AIM OF THE EXERCISE ▸ Word for word, reproduce the data that follows.

◇ ◇ ◇

Lemma wild_loop_spec fuel : forall w s result,
  chr past <> w_many -> bytes w -> (length w < fuel)%nat -> result = -1 \/ result = 1 ->
  exists r, wild_loop fuel w s result = Some r /\ verdict (tokens w) s r.
Proof.
  induction fuel as [| fuel IH]; intros w s result Hpast Hb Hf Hres; [lia |]. cbn [wild_loop].
  destruct (decide (w = [])) as [-> | Hne].
  { rewrite bool_decide_true by done. eexists. split; [done | apply verdict_end]. }
  rewrite bool_decide_false by done.
  destruct (anchor_spec (S (length w)) w s result Hne ltac:(lia)) as (r & -> & Hr). cbn [mbind option_bind].
  destruct r as [[[w1 s1] res1] | v]; [| by eexists].
  destruct Hr as ((c & w1' & -> & Hc) & Hsuf & Hres1 & Hred). cbn [head mbind option_bind].
  pose proof (bytes_suffix _ _ Hsuf Hb) as Hb1. apply suffix_length in Hsuf. simpl in Hsuf.
  assert (Hmain : forall w2 s2, w2 = c :: w1' /\ chr c = w_many \/ w2 `suffix_of` w1' ->
    reduces (tokens w) s (tokens w2) s2 ->
    exists r, match w2 with
      | [] => Some (if bool_decide (s2 <> []) then 1 else 0)
      | c :: w => if bool_decide (chr c = w_many)
                  then after_many (fun wildstr str => wild_loop fuel wildstr str (-1)) w s2
                  else wild_loop fuel w2 s2 res1
      end = Some r /\ verdict (tokens w) s r).
  { intros w2 s2 Hs2 Hred2.
    assert (Hs2' : w2 `suffix_of` c :: w1') by (destruct Hs2 as [[-> _] | Hs2]; [done | by apply suffix_cons_r]).
    pose proof (bytes_suffix _ _ Hs2' Hb1) as Hb2.
    destruct w2 as [| c2 w2]; [eexists; split; [done |]; eapply verdict_reduces; [done | apply verdict_end] |].
    pose proof (suffix_length _ _ Hs2') as Hl2. simpl in Hl2.
    case_bool_decide as Hm.
    - apply Forall_cons_1 in Hb2 as [_ Hb2].
      destruct (after_many_spec (fun w s => wild_loop fuel w s (-1)) w2 s2 Hpast Hb2) as (r & -> & Hr).
      { intros w' s' Hl Hb'. apply IH; [done | done | lia | tauto]. }
      eexists. split; [done |]. eapply verdict_reduces; [exact Hred2 |]. cbn [tokens]. by rewrite bool_decide_true.
    - destruct Hs2 as [[[= -> ->] Hm'] | Hs2]; [done |]. pose proof (suffix_length _ _ Hs2) as Hl3. simpl in Hl3.
      destruct (IH (c2 :: w2) s2 res1 Hpast Hb2) as (r & -> & Hr); [simpl; lia | lia |].
      eexists. split; [done |]. by eapply verdict_reduces. }
  case_bool_decide as Ho; [| apply (Hmain (c :: w1') s1); [left; tauto | done]].
  pose proof (skip_one_spec (c :: w1') s1 ltac:(eauto)) as Hsk.
  destruct (skip_one (c :: w1') s1) as [[w2 s2] |].
  - destruct Hsk as [Hsk Hred2]. apply (Hmain w2 s2); [by right | by eapply reduces_trans].
  - eexists. split; [done |]. destruct Hred as [H1 H2]. destruct Hres1 as [-> | ->]; [destruct Hres as [-> | ->] |].
    + do 2 right. auto.
    + right; left. split; [done |]. rewrite H1. by apply nomatch_not.
    + right; left. split; [done |]. rewrite H1. by apply nomatch_not.
Qed.

End Wildcmp.

(** ** The two functions *)

Definition my_wildcmp_bin (past : Z) (str wildstr : list Z) (escape w_one w_many : Z) : option Z :=
  wildcmp (fun c => c) escape w_one w_many past str wildstr.

Definition my_wildcmp_8bit (sort_order : Z -> Z) (past : Z) (str wildstr : list Z) (escape w_one w_many : Z)
  : option Z :=
  wildcmp sort_order escape w_one w_many past str wildstr.

(** ** Properties *)

(** C33 [my_wildcmp_8bit] and [my_wildcmp_bin] decide whether a string matches a
    pattern: they return 0 exactly when it does.  Otherwise they return 1 or -1,
    and -1, at which the recursion stops, only when no end of the string matches
    either.  The wildcards and the escape character are ASCII: the escape
    character is compared with a [char] and, behind [w_many], with a [uchar], and
    [wildcmp_escape_sign] shows what goes wrong otherwise.  The byte behind the
    pattern, which the code reads, is not [w_many]: with [%] there, ["abca"] does
    not match ["%a"]. *)
Theorem wildcmp_is_like sort_order past str wildstr escape w_one w_many :
  0 <= escape < 128 -> 0 <= w_one < 128 -> 0 <= w_many < 128 -> w_one <> w_many ->
  Forall (fun c => 0 <= c < 256) wildstr -> s8 past <> w_many ->
  (exists r, my_wildcmp_8bit sort_order past str wildstr escape w_one w_many = Some r /\
     (r = 0 /\ like sort_order (tokens escape w_one w_many wildstr) str \/
      r = 1 /\ ~ like sort_order (tokens escape w_one w_many wildstr) str \/
      r = -1 /\ nomatch sort_order (tokens escape w_one w_many wildstr) str)) /\
  my_wildcmp_bin past str wildstr escape w_one w_many =
    my_wildcmp_8bit (fun c => c) past str wildstr escape w_one w_many /\
  my_wildcmp_bin 37 [97; 98; 99; 97] [37; 97] 92 95 37 = Some (-1) /\
  like (fun c => c) (tokens 92 95 37 [37; 97]) [97; 98; 99; 97].
Proof.
  intros He Ho Hm Hd Hb Hp. split_and!; [| done | done |].
  - apply wild_loop_spec; try done; [lia | by left].
  - apply (like_any _ _ [97; 98; 99] [97]). repeat constructor.
Qed.

Lemma wildcmp_is_like_witness :
  my_wildcmp_bin 0 [97; 98; 99; 97] [37; 98; 95; 92; 97] 92 95 37 = Some 0 /\
  like (fun c => c) (tokens 92 95 37 [37; 98; 95; 92; 97]) [97; 98; 99; 97].
Proof.
  destruct (wildcmp_is_like (fun c => c) 0 [97; 98; 99; 97] [37; 98; 95; 92; 97] 92 95 37)
    as [(r & E & Hr) [E2 _]]; try lia.
  - repeat constructor; lia.
  - done.
  - assert (E0 : my_wildcmp_bin 0 [97; 98; 99; 97] [37; 98; 95; 92; 97] 92 95 37 = Some 0) by reflexivity.
    split; [exact E0 |]. rewrite <- E2, E0 in E. injection E as <-.
    destruct Hr as [[_ Hr] | [[Hr _] | [Hr _]]]; [exact Hr | discriminate Hr | discriminate Hr].
Defined.

(** With the escape character 233, and no other byte of the pattern special but
    [%], the loop before the first wildcard compares it with a [char], -23, and the
    code behind [%] with a [uchar], 233.  The pattern of E9 and [%] matches
    E9 A, and [%] E9 [%] should match it too, but there E9 is taken for the escape
    character and the [%] behind it for a literal.  With -23, the value of the
    [char], the roles change. *)
Theorem wildcmp_escape_sign :
  my_wildcmp_bin 0 [233; 65] [233; 37] 233 95 37 = Some 0 /\
  my_wildcmp_bin 0 [233; 65] [37; 233; 37] 233 95 37 = Some (-1) /\
  like (fun c => c) (tokens 233 95 37 [37; 233; 37]) [233; 65] /\
  my_wildcmp_bin 0 [37] [233; 37] (-23) 95 37 = Some 0 /\
  my_wildcmp_bin 0 [37] [37; 233; 37] (-23) 95 37 = Some (-1) /\
  like (fun c => c) (tokens (-23) 95 37 [37; 233; 37]) [37].
Proof.
  split_and!; try reflexivity.
  - apply (like_any _ _ [] [233; 65]). constructor; [done |]. apply (like_any _ _ [65] []). constructor.
  - apply (like_any _ _ [] [37]). repeat constructor.
Qed.

End Like.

◇ ◇ ◇

RESULT FOR THIS TASK ▸
Lemma wild_loop_spec fuel : forall w s result,
  chr past <> w_many -> bytes w -> (length w < fuel)%nat -> result = -1 \/ result = 1 ->
  exists r, wild_loop fuel w s result = Some r /\ verdict (tokens w) s r.
Proof.
  induction fuel as [| fuel IH]; intros w s result Hpast Hb Hf Hres; [lia |]. cbn [wild_loop].
  destruct (decide (w = [])) as [-> | Hne].
  { rewrite bool_decide_true by done. eexists. split; [done | apply verdict_end]. }
  rewrite bool_decide_false by done.
  destruct (anchor_spec (S (length w)) w s result Hne ltac:(lia)) as (r & -> & Hr). cbn [mbind option_bind].
  destruct r as [[[w1 s1] res1] | v]; [| by eexists].
  destruct Hr as ((c & w1' & -> & Hc) & Hsuf & Hres1 & Hred). cbn [head mbind option_bind].
  pose proof (bytes_suffix _ _ Hsuf Hb) as Hb1. apply suffix_length in Hsuf. simpl in Hsuf.
  assert (Hmain : forall w2 s2, w2 = c :: w1' /\ chr c = w_many \/ w2 `suffix_of` w1' ->
    reduces (tokens w) s (tokens w2) s2 ->
    exists r, match w2 with
      | [] => Some (if bool_decide (s2 <> []) then 1 else 0)
      | c :: w => if bool_decide (chr c = w_many)
                  then after_many (fun wildstr str => wild_loop fuel wildstr str (-1)) w s2
                  else wild_loop fuel w2 s2 res1
      end = Some r /\ verdict (tokens w) s r).
  { intros w2 s2 Hs2 Hred2.
    assert (Hs2' : w2 `suffix_of` c :: w1') by (destruct Hs2 as [[-> _] | Hs2]; [done | by apply suffix_cons_r]).
    pose proof (bytes_suffix _ _ Hs2' Hb1) as Hb2.
    destruct w2 as [| c2 w2]; [eexists; split; [done |]; eapply verdict_reduces; [done | apply verdict_end] |].
    pose proof (suffix_length _ _ Hs2') as Hl2. simpl in Hl2.
    case_bool_decide as Hm.
    - apply Forall_cons_1 in Hb2 as [_ Hb2].
      destruct (after_many_spec (fun w s => wild_loop fuel w s (-1)) w2 s2 Hpast Hb2) as (r & -> & Hr).
      { intros w' s' Hl Hb'. apply IH; [done | done | lia | tauto]. }
      eexists. split; [done |]. eapply verdict_reduces; [exact Hred2 |]. cbn [tokens]. by rewrite bool_decide_true.
    - destruct Hs2 as [[[= -> ->] Hm'] | Hs2]; [done |]. pose proof (suffix_length _ _ Hs2) as Hl3. simpl in Hl3.
      destruct (IH (c2 :: w2) s2 res1 Hpast Hb2) as (r & -> & Hr); [simpl; lia | lia |].
      eexists. split; [done |]. by eapply verdict_reduces. }
  case_bool_decide as Ho; [| apply (Hmain (c :: w1') s1); [left; tauto | done]].
  pose proof (skip_one_spec (c :: w1') s1 ltac:(eauto)) as Hsk.
  destruct (skip_one (c :: w1') s1) as [[w2 s2] |].
  - destruct Hsk as [Hsk Hred2]. apply (Hmain w2 s2); [by right | by eapply reduces_trans].
  - eexists. split; [done |]. destruct Hred as [H1 H2]. destruct Hres1 as [-> | ->]; [destruct Hres as [-> | ->] |].
    + do 2 right. auto.
    + right; left. split; [done |]. rewrite H1. by apply nomatch_not.
    + right; left. split; [done |]. rewrite H1. by apply nomatch_not.
Qed.

End Wildcmp.

(** ** The two functions *)

Definition my_wildcmp_bin (past : Z) (str wildstr : list Z) (escape w_one w_many : Z) : option Z :=
  wildcmp (fun c => c) escape w_one w_many past str wildstr.

Definition my_wildcmp_8bit (sort_order : Z -> Z) (past : Z) (str wildstr : list Z) (escape w_one w_many : Z)
  : option Z :=
  wildcmp sort_order escape w_one w_many past str wildstr.

(** ** Properties *)

(** C33 [my_wildcmp_8bit] and [my_wildcmp_bin] decide whether a string matches a
    pattern: they return 0 exactly when it does.  Otherwise they return 1 or -1,
    and -1, at which the recursion stops, only when no end of the string matches
    either.  The wildcards and the escape character are ASCII: the escape
    character is compared with a [char] and, behind [w_many], with a [uchar], and
    [wildcmp_escape_sign] shows what goes wrong otherwise.  The byte behind the
    pattern, which the code reads, is not [w_many]: with [%] there, ["abca"] does
    not match ["%a"]. *)
Theorem wildcmp_is_like sort_order past str wildstr escape w_one w_many :
  0 <= escape < 128 -> 0 <= w_one < 128 -> 0 <= w_many < 128 -> w_one <> w_many ->
  Forall (fun c => 0 <= c < 256) wildstr -> s8 past <> w_many ->
  (exists r, my_wildcmp_8bit sort_order past str wildstr escape w_one w_many = Some r /\
     (r = 0 /\ like sort_order (tokens escape w_one w_many wildstr) str \/
      r = 1 /\ ~ like sort_order (tokens escape w_one w_many wildstr) str \/
      r = -1 /\ nomatch sort_order (tokens escape w_one w_many wildstr) str)) /\
  my_wildcmp_bin past str wildstr escape w_one w_many =
    my_wildcmp_8bit (fun c => c) past str wildstr escape w_one w_many /\
  my_wildcmp_bin 37 [97; 98; 99; 97] [37; 97] 92 95 37 = Some (-1) /\
  like (fun c => c) (tokens 92 95 37 [37; 97]) [97; 98; 99; 97].
Proof.
  intros He Ho Hm Hd Hb Hp. split_and!; [| done | done |].
  - apply wild_loop_spec; try done; [lia | by left].
  - apply (like_any _ _ [97; 98; 99] [97]). repeat constructor.
Qed.

Lemma wildcmp_is_like_witness :
  my_wildcmp_bin 0 [97; 98; 99; 97] [37; 98; 95; 92; 97] 92 95 37 = Some 0 /\
  like (fun c => c) (tokens 92 95 37 [37; 98; 95; 92; 97]) [97; 98; 99; 97].
Proof.
  destruct (wildcmp_is_like (fun c => c) 0 [97; 98; 99; 97] [37; 98; 95; 92; 97] 92 95 37)
    as [(r & E & Hr) [E2 _]]; try lia.
  - repeat constructor; lia.
  - done.
  - assert (E0 : my_wildcmp_bin 0 [97; 98; 99; 97] [37; 98; 95; 92; 97] 92 95 37 = Some 0) by reflexivity.
    split; [exact E0 |]. rewrite <- E2, E0 in E. injection E as <-.
    destruct Hr as [[_ Hr] | [[Hr _] | [Hr _]]]; [exact Hr | discriminate Hr | discriminate Hr].
Defined.

(** With the escape character 233, and no other byte of the pattern special but
    [%], the loop before the first wildcard compares it with a [char], -23, and the
    code behind [%] with a [uchar], 233.  The pattern of E9 and [%] matches
    E9 A, and [%] E9 [%] should match it too, but there E9 is taken for the escape
    character and the [%] behind it for a literal.  With -23, the value of the
    [char], the roles change. *)
Theorem wildcmp_escape_sign :
  my_wildcmp_bin 0 [233; 65] [233; 37] 233 95 37 = Some 0 /\
  my_wildcmp_bin 0 [233; 65] [37; 233; 37] 233 95 37 = Some (-1) /\
  like (fun c => c) (tokens 233 95 37 [37; 233; 37]) [233; 65] /\
  my_wildcmp_bin 0 [37] [233; 37] (-23) 95 37 = Some 0 /\
  my_wildcmp_bin 0 [37] [37; 233; 37] (-23) 95 37 = Some (-1) /\
  like (fun c => c) (tokens (-23) 95 37 [37; 233; 37]) [37].
Proof.
  split_and!; try reflexivity.
  - apply (like_any _ _ [] [233; 65]). constructor; [done |]. apply (like_any _ _ [65] []). constructor.
  - apply (like_any _ _ [] [37]). repeat constructor.
Qed.

End Like.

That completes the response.